Las otras cuatro hijas tenían respectivamente veinticuatro, diecisiete, catorce y doce años y Roger trabó amistad casi de inmediato con Anne, la hija mayor. Era una de esas chicas capaces que a menudo parecen ser fruto de la necesidad, y, a diferencia de la mayoría de las chicas capaces, también era guapa. Tal vez no tanto como lo había sido Janet, pero en cierto sentido más hermosa, como si estuviese hecha en miniatura; y su aire de tranquila eficiencia (no la eficiencia asertiva que poseen la mayoría de las chicas capaces) le pareció muy atractivo a Roger. Decidiéndose con su habitual rapidez, aprovechó una oportunidad después de la comida para llevarla aparte y, con el pretexto de ir a admirar el jardín revestido de capullos primaverales, procedió a contárselo todo.

Si Anne se sorprendió, no lo demostró lo más mínimo; si se disgustó, ocultó sus sentimientos. Se limitó a replicar con solemnidad:

—Comprendo. Ha sido usted muy amable, señor Sheringham. Le agradezco mucho que me lo haya contado, prefiero saberlo. Estoy bastante de acuerdo con sus conclusiones, y haré todo lo que esté en mi mano por ayudarle a confirmarlas.

—¿Y puede usted hacerlo?

Anne movió la cabeza. Era pequeña, de huesos delicados y rasgos más bien serios en un rostro pequeño y ovalado.

—De momento —confesó—, no lo veo posible. Janet conocía a muchos hombres aquí, claro, y puedo darle una lista de sus mejores amigos, pero estoy bastante segura de que ninguno de ellos tiene nada que ver con esto.

—En todo caso siempre podemos averiguar cuál de ellos ha estado en Londres desde que ella se marchó —dijo Roger, reacio a descartar la idea en que había basado todas sus esperanzas.

—Desde luego —dijo Anne—, y lo haremos si a usted le parece necesario. Pero estoy convencida, señor Sheringham, de que no es aquí donde debemos buscar la causa de la muerte de mi hermana. Me consta que cuando se fue no tenía la menor preocupación. Janet y yo… —la voz se le quebró un momento, aunque enseguida volvió a dominarse— éramos mucho más que hermanas, éramos amigas íntimas. Si hubiese estado preocupada antes de marcharse, estoy segura de que me lo habría dicho.

—Bueno —dijo Roger con más ánimos de los que sentía en realidad—, veremos qué se puede hacer y ya está.

El resultado fue que Roger pasó un fin de semana muy agradable en Dorsetshire, conversó mucho con Anne, que, para su gran alegría, no parecía tener ningunas ganas de hablar con él de sus libros, y volvió a Londres el lunes sin haberse acercado lo más mínimo a su objetivo.

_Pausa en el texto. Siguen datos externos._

(* ===== verification/Dispatcher.v ===== *)
(** * Dispatcher (src/cmd/gatewayd/dispatcher.go)

    The operations of the protocol over one board's coordinator, its policies,
    its open set and its records. A handler that takes several locks in turn,
    or waits for a transaction, is cut at each of these places: [Dispatch] runs
    it to the first cut and [advance] to the next. The payload decoders are
    parameters. *)

From S2P Require Import Prelude GoStd Session Ring Secret Validate Command Marker Shell Denylist Records OpenSet Profile Ipc Coordinator CoordinatorSteps CoordinatorTx.

(** ** Payloads *)

Record sessionStartPayload := {
  sp_Board : string; sp_Transport : string; sp_SSHPassword : string;
  sp_SSHKeyPassphrases : list (string * string); sp_SSHAcceptHost : bool
}.
Record outputReadPayload := { rp_After : Z; rp_Max : Z }.
(** Of [diagnose.execute] and [unsafeshell.execute], which have one shape. *)
Record executePayload := {
  xp_SessionID : string; xp_Text : string; xp_Purpose : string; xp_TimeoutMS : Z
}.
Record commandProposePayload := {
  pp_SessionID : string; pp_Text : string; pp_Purpose : string; pp_TimeoutMS : Z
}.
Record commandListPayload := { lp_SessionID : string }.
Record commandIDPayload := { ip_ProposalID : string }.
Record commandApprovePayload := { ap_ProposalID : string; ap_Confirmation : string }.
Record commandEditPayload := { ep_ProposalID : string; ep_Text : string; ep_Purpose : string }.
Record transportWritePayload := { wp_Data : bytes }.
Record recordsExportPayload := { xp_AfterTranscript : Z; xp_AfterAudit : Z }.

(** [json.Unmarshal] into each of them. *)
Class Decoders := {
  dec_start : bytes -> option sessionStartPayload;
  dec_read : bytes -> option outputReadPayload;
  dec_execute : bytes -> option executePayload;
  dec_propose : bytes -> option commandProposePayload;
  dec_list : bytes -> option commandListPayload;
  dec_id : bytes -> option commandIDPayload;
  dec_approve : bytes -> option commandApprovePayload;
  dec_edit : bytes -> option commandEditPayload;
  dec_write : bytes -> option transportWritePayload;
  dec_export : bytes -> option recordsExportPayload
}.

(** [if len(payload) > 0 { unmarshal }]: the zero value otherwise. *)
Definition optional {P} (dec : bytes -> option P) (zero : P) (payload : bytes) : option P :=
  match payload with [] => Some zero | _ => dec payload end.

(** ** The daemon *)

(** [diagnosticMu] and [unsafeShellMu] say whether the mutex is held. *)
Record daemon := {
  d_board : string;
  loginCfg : LoginConfig;
  coord : Coordinator;
  open : option openSet;
  aw : option Audit.Writer;
  tw : Transcript.Writer;
  policy : option Policy;
  unsafeShellPolicy : option DenylistPolicy;
  diagnosticMu : bool;
  unsafeShellMu : bool;
  retentionLimit : Z
}.

Definition set_coord (c : Coordinator) (d : daemon) : daemon :=
  {| d_board := d_board d; loginCfg := loginCfg d; coord := c; open := open d; aw := aw d; tw := tw d;
     policy := policy d; unsafeShellPolicy := unsafeShellPolicy d; diagnosticMu := diagnosticMu d;
     unsafeShellMu := unsafeShellMu d; retentionLimit := retentionLimit d |}.
Definition set_open (o : option openSet) (d : daemon) : daemon :=
  {| d_board := d_board d; loginCfg := loginCfg d; coord := coord d; open := o; aw := aw d; tw := tw d;
     policy := policy d; unsafeShellPolicy := unsafeShellPolicy d; diagnosticMu := diagnosticMu d;
     unsafeShellMu := unsafeShellMu d; retentionLimit := retentionLimit d |}.
Definition set_aw (w : option Audit.Writer) (d : daemon) : daemon :=
  {| d_board := d_board d; loginCfg := loginCfg d; coord := coord d; open := open d; aw := w; tw := tw d;
     policy := policy d; unsafeShellPolicy := unsafeShellPolicy d; diagnosticMu := diagnosticMu d;
     unsafeShellMu := unsafeShellMu d; retentionLimit := retentionLimit d |}.
Definition set_mutexes (diag unsafe : bool) (d : daemon) : daemon :=
  {| d_board := d_board d; loginCfg := loginCfg d; coord := coord d; open := open d; aw := aw d; tw := tw d;
     policy := policy d; unsafeShellPolicy := unsafeShellPolicy d; diagnosticMu := diag;
     unsafeShellMu := unsafe; retentionLimit := retentionLimit d |}.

—Todo el mundo debería pasar un fin de semana en Dorsetshire a principios de abril —le dijo a la mujer del mostrador mientras pagaba la cuenta del hotel.

—Cierto —coincidió la joven.

Roger fue dando un paseo a la estación. Había tenido la precaución de decirle a Anne la hora a la que partía su tren por si surgía algo que quisiera comunicarle en el último momento. Al llegar al andén echó un vistazo a uno y otro lado por si la veía. No estaba allí.

Con una sensación de decepción que no recordaba haber experimentado al menos en los últimos diez años y de la que enseguida se avergonzó, hasta donde podía avergonzarse Roger de cualquier cosa relacionada con su vida, se encaminó hacia el quiosco y compró un periódico. Al abrirlo unos minutos después, su mirada se posó sobre cierto titular en las páginas centrales. Leyó lo siguiente:

«OTRA TRAGEDIA CON UNA MEDIA DE SEDA».

«SE AHORCA BELLEZA DE LA ALTA SOCIEDAD; EL TERRIBLE DESTINO DE LADY URSULA GRAEME».

—Esto —dijo Roger— ya pasa de castaño oscuro.